The question of the performing-arts center, in particular, and having the government try to help push along a downtown arts scene in general, seems to come down to economic philosophy. Some existing organizations see the battle for arts dollars as a zero-sum game, with Becker’s proposals merely creating more entities trying to get a share of the same pie. Becker and other proponents of the center say the new facility would help to grow the overall size of the arts pie, with everyone still getting their share and the audience getting more offerings.
Becker says he is “committed to not tapping existing arts revenue sources,” but also notes, “public arts facilities will always need to be subsidized by public funds.”
Morey, Pioneer Theatre Company artistic director, contends a downtown
performing arts center would end up “robbing from one to fill another.
Will there be more product? Yeah. Will the market sustain more product?
You already have major arts organizations teetering on the brink.”
Lino notes the Wasatch Front has recently added facilities such as Rio Tinto Stadium, where a recent concert by the Eagles failed to sell out. He worries that projections about who will pay for entertainment can be overblown. “The mania for building is already playing out, and it’s not playing out the way the proponents said it would,” he says. Becker thinks the center will help grow the overall arts market because it will attract new folks to downtown Salt Lake City, people who normally don’t have a reason to go there. It will also open up the entire arts marketplace for people who might otherwise only seek out one aspect of it. “There are people who go to Wicked, but not to the ballet,” he says. “We need to draw those people into the performing arts.” He also stresses that the center is more than just Broadway shows; it would also include a variety of entertainment forms.
Scott Beck says the convention and visitors bureau takes a regional perspective when looking at what Salt Lake City can offer because, “people in Wyoming and Idaho see Salt Lake City as their place.” He further notes that Salt Lake City has grown to where it can compete with Denver and Phoenix on a regional level.
While Beck agrees that “there are only so many dollars a family has to spend on arts and culture activities,” he is reminded that the city had a similar situation with hotels a few years ago. Local hoteliers worried about their survival when the Grand America and other hotel properties opened up in advance of the Olympics, but the end result was the city ended up with more lodging choices, which, according to Beck, brought in more visitors and ended up being more beneficial to all involved.
Could a similar situation occur in an arts economy? Both sides point to the recent run of sold-out performances for Wicked at the Capitol Theatre as proof of their theories.

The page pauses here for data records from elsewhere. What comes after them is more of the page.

(* ===== verification/ForkProps.v ===== *)
(** Copy-on-write fork shares every page and isolates every write. *)
From S2P Require Import Prelude Mmu Queue Memory Pmap PmapSpec VmSteps Disk Env EnvProps Sched SchedProps.
From S2P Require Import Tlbex Syscall Fork.
From S2P Require Import QueueProps PmapProps SyscallProps EnvVmProps TlbProps.

(** * Insertion at an unmapped address *)

(** The only change of the tables: none, or one taken from the free list *)
Definition same_or_new_table (A A' : vm) (k : Z * Z) : Prop :=
  (is_Some (tabs A !! k) ∧ tabs A' = tabs A ∧ free A' = free A) ∨
  (tabs A !! k = None ∧ ∃ t, tabs A' = <[k := t]> (tabs A) ∧ free A = t :: free A').

Lemma spec_insert_fresh A d v p perm :
  maps A !! (d, v) = None →
  match spec_insert A d v p perm with
  | Some A' => dirs A' = dirs A ∧ pins A' = pins A ∧ maps A' = <[(d, v) := (p, perm_flags perm)]> (maps A) ∧
      same_or_new_table A A' (d, v / 1024)
  | None => tabs A !! (d, v / 1024) = None ∧ free A = []
  end.
Proof.
  intros Hm. unfold spec_insert, spec_table. rewrite Hm.
  destruct (tabs A !! (d, v / 1024)) as [t|] eqn:Ht; cbn.
  - split_and!; try done. left. cbn. rewrite Ht. by split_and!.
  - destruct (free A) as [|t fl] eqn:Hf; cbn; [done|]. split_and!; try done. right. split; [done|].
    exists t. by split.
Qed.
(** C11. [env_create] makes the first free slot a running environment with the
    given priority at the head of the scheduling queue, whose program counter
    is the entry point of the ELF file and whose address space holds exactly
    the file's segments: the data of the file, zeros up to the size in memory,
    and the permissions of the program header, provided that each segment
    either starts on a page boundary, has data up to the end of its first page
    or nothing to clear.  All other environments and address spaces stay. *)
Theorem env_create_loads `{LinkerSymbols} k A l e fr d fl a binary size priority :
  creatable k A e fr d fl a binary size → sched_rel k l → e ∉ l →
  ∃ k' A', env_create binary size priority k = Ok e k' ∧
    env k' e = set_env_tf (set_sepc (e_entry (mem (pm k)) binary) (env_tf (env k' e)))
      (set_env_status ENV_RUNNABLE (set_env_pri priority
        (reset_env (set_env_pgdir_copy_pa 0 (set_env_pgdir (page2pa d) (env k e)))
           (id_of (u32 (mkenvid_i k + 1)) e) a 0))) ∧
    sched_rel k' (e :: l) ∧ LIST_rep (env_free_list k') fr ∧ (∀ x, x ≠ e → env k' x = env k x) ∧
    rel (pm k') A' ∧ (∀ d' v, d' ≠ d → maps A' !! (d', v) = maps A !! (d', v)) ∧
    holds_program (mem (pm k)) (mem (pm k')) A' d binary (phdrs (mem (pm k)) binary).
Proof.
  intros Hcr Hs Hel. pose proof (cr_room _ _ _ _ _ _ _ _ _ Hcr) as [_ Hroom].
  destruct (env_create_ok k A l e fr d fl a binary size priority 0 Hcr Hs Hel ltac:(lia)) as (k' & A' & E & Hct).
  exists k', A'. split; [exact E|]. split_and!; apply Hct.
Qed.

(** A file of one segment: two words of data, 5000 bytes in memory *)
Definition w_elf_at : Z := page2pa 1.
Definition w_elf_words : list (Z * Z) :=
  [(0, 0x464c457f); (16, 2); (24, UTEXT + 4); (28, 52); (40, 32 * 65536); (44, 1);
   (52, PT_LOAD); (56, 84); (60, UTEXT); (68, 8); (72, 5000); (76, 6); (84, 0x11223344); (88, 0x55667788)].
Definition w_elf_mem : memory := foldl (λ m ax, store (w_elf_at + ax.1) ax.2 m) ∅ w_elf_words.
Definition w_elf_pm : pmap := set_mem (λ _, w_elf_mem) w_booted.
Definition w_elf_vm : vm := boot_vm w_booted [7; 6; 5; 4; 3; 2].
Definition w_elf : kernel :=
  set_pm w_elf_pm (set_env_free_list (LIST.LIST_INSERT_HEAD 7 (LIST.Mk None ∅)) w_sys).

Lemma w_elf_rel : rel w_elf_pm w_elf_vm.
Proof.
  destruct (page_init_ok w_boot 2 ltac:(done) ltac:(done) eq_refl eq_refl) as (s' & E & _ & _ & _ & Hrel).
  rewrite w_booted_eq in E. injection E as <-.
  assert (w_elf_vm = boot_vm w_booted (reverse (seqZ 2 (npage w_boot - 2)))) as -> by reflexivity.
  apply rel_set_mem; [exact Hrel|]. split; [intros d i Hd; by apply elem_of_empty in Hd|]. intros d i t j Ht. discriminate.
Qed.

Lemma w_elf_phdrs : phdrs (mem (pm w_elf)) w_elf_at = [MkPhdr PT_LOAD 84 UTEXT 0 8 5000 6 0].
Proof. vm_compute. reflexivity. Qed.

Lemma w_elf_binary : binary_ok (mem (pm w_elf)) w_elf_at 92.
Proof.
  split.
  - vm_compute. reflexivity.
  - assert (phdr_offs (mem (pm w_elf)) w_elf_at = [52]) as -> by (vm_compute; reflexivity).
    intros off ->%list_elem_of_singleton. lia.
  - rewrite w_elf_phdrs. intros ph ->%list_elem_of_singleton _. split; vm_compute; intuition discriminate.
Qed.
(* ===== verification/StartProps.v ===== *)
(** The kernel starts: [mips_init] reaches a state in which the invariants the
    other files start from hold. *)
From S2P Require Import Prelude Mmu Queue Memory Strings StringsProps Pmap PmapSpec KmapProps VmSteps BootProofs.
From S2P Require Import QueueProps Disk DiskProps Elf Env EnvProps Sched SchedProps Tlbex Syscall SyscallProps EnvVmProps EnvFreeProps.
From S2P Require Import ElfProps LoadProps Start.

(** * The rings of the disk driver *)

Section disk.
Context `{LinkerSymbols}.

Lemma ROUND_small p o o' j : 0 ≤ p < PAGE_LIMIT - 1 → 0 ≤ j ≤ 4 → 0 ≤ o → o ≤ o' < o + 2 ^ j → o' mod 2 ^ j = 0 → o' < 4096 →
  ROUND (page2pa p + o) (2 ^ j) = page2pa p + o'.
Proof using.
  intros Hp Hj Ho Ho' Hm Hlt. unfold PAGE_LIMIT in Hp. rewrite (page2pa_eq p) by lia. unfold KERNBASE.
  assert (Hj2 : 2 ^ j * 2 ^ (12 - j) = 4096) by (rewrite <- Z.pow_add_r by lia; by replace (j + (12 - j)) with 12 by lia).
  assert (Hjb : 1 ≤ 2 ^ j ≤ 16) by (split; [pose proof (Z.pow_pos_nonneg 2 j); lia|change 16 with (2 ^ 4); apply Z.pow_le_mono_r; lia]).
  rewrite ROUND_spec by lia. pose proof (Z.div_mod o' (2 ^ j) ltac:(lia)) as Hd. rewrite Hm in Hd.
  set (u := 2 ^ (12 - j)) in *. set (w := 2 ^ j) in *. set (x := o' / w) in *.
  rewrite <- (Z.div_unique (0x80200000 + p * 4096 + o + w - 1) w ((0x80200 + p) * u + x) (o + w - 1 - o')); nia.
Qed.

(** A few bytes in page [p] *)
Lemma alloc_in_page s p o o' n j : freemem s = page2pa p + o → 0 ≤ p < PAGE_LIMIT - 1 → page2pa p + 4096 ≤ ULIM + memsize s →
  0 ≤ j ≤ 4 → 0 ≤ o → o ≤ o' < o + 2 ^ j → o' mod 2 ^ j = 0 → 0 ≤ n → o' + n < 4096 →
  ∃ c, alloc n (2 ^ j) true s = Ok (page2pa p + o') (set_mem c (set_freemem (page2pa p + (o' + n)) s)) ∧
    ∀ m q i, 0 ≤ q < PAGE_LIMIT → 0 ≤ i < 1024 → q ≠ p → load (c m) (page2pa q + 4 * i) = load m (page2pa q + 4 * i).
Proof using.
  intros Hf Hp Hm Hj Ho Ho' Hmod Hn Hlt. pose proof (page2pa_eq p ltac:(unfold PAGE_LIMIT in *; lia)) as Ep. unfold KERNBASE, PAGE_LIMIT in *.
  exists (clear (page2pa p + o') (Z.to_nat n)). split.
  - unfold alloc. rewrite (bind_ok (gets freemem) _ _ _ _ eq_refl). rewrite (proj2 (Z.eqb_neq (freemem s) 0)) by lia.
    rewrite (bind_ok (ret tt) _ _ _ _ eq_refl), (bind_ok (gets freemem) _ _ _ _ eq_refl), Hf.
    rewrite (ROUND_small p o o' j) by (unfold PAGE_LIMIT; lia). repeat step. cbn [freemem set_freemem memsize].
    rewrite <- Z.add_assoc, u32_small by lia. rewrite Z.geb_leb, (proj2 (Z.leb_gt _ _)) by lia. step. reflexivity.
  - intros m q i Hq Hi Hne. apply load_clear_other. intros b Hb. rewrite (page2pa_eq q) by lia. unfold KERNBASE.
    replace (0x80200000 + q * 4096 + 4 * i) with ((0x20080000 + q * 1024 + i) * 4) by lia. rewrite Z.div_mul by lia.
    intros E. pose proof (Z.div_mod b 4 ltac:(lia)). pose proof (Z.mod_pos_bound b 4 ltac:(lia)). lia.
Qed.
(* ===== verification/IdeProps.v ===== *)
(** The file server reaches its disk through fs/ide.c: words and bytes of
    memory, accesses to the server's pages, the block device as a class of
    laws, and the transfer of whole blocks.  [ramdisk] obeys the laws. *)
From S2P Require Import Prelude Mmu Memory Strings StringsProps PmapSpec Syscall Uenv Fs.

(** * Words and bytes *)

(** A little-endian word of an array of bytes *)
Definition le32 (f : Z → Z) (x : Z) : Z := f x + 256 * f (x + 1) + 65536 * f (x + 2) + 16777216 * f (x + 3).

Lemma le32_ext f g x : (∀ j, 0 ≤ j < 4 → f (x + j) = g (x + j)) → le32 f x = le32 g x.
Proof.
  intros E. unfold le32. pose proof (E 0). pose proof (E 1). pose proof (E 2). pose proof (E 3).
  rewrite Z.add_0_r in *. lia.
Qed.

(** Memory whose words have 32 bits *)
Definition wf_mem (m : memory) : Prop := ∀ a, 0 ≤ load m a < 2 ^ 32.

Lemma wf_store a v m : wf_mem m → wf_mem (store a v m).
Proof. intros Hm b. rewrite load_store_word. case_decide; [apply u32_bound|apply Hm]. Qed.

Lemma wf_store8 a v m : wf_mem m → wf_mem (store8 a v m).
Proof. apply wf_store. Qed.

Lemma wf_copy_tail n d s max m : wf_mem m → wf_mem (copy_tail n d s max m).
Proof.
  revert d s m. induction n as [|n IH]; intros d s m Hm; cbn; [done|]. case_match; [|done].
  by apply IH, wf_store8.
Qed.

Lino says it proves that “these shows are coming anyway”—while Becker says Wicked would have come sooner with cheaper ticket prices if Salt Lake City had a facility large enough to draw first-run shows.
Caywood and Geilmann say touring Broadway companies don’t look at size of facility when deciding where to go first, but rather the size of the overall market. With the Salt Lake area sitting at 35th in the nation in terms of size, Caywood says, “There’s no way Salt Lake City is going to get a first- or second-run national tour.”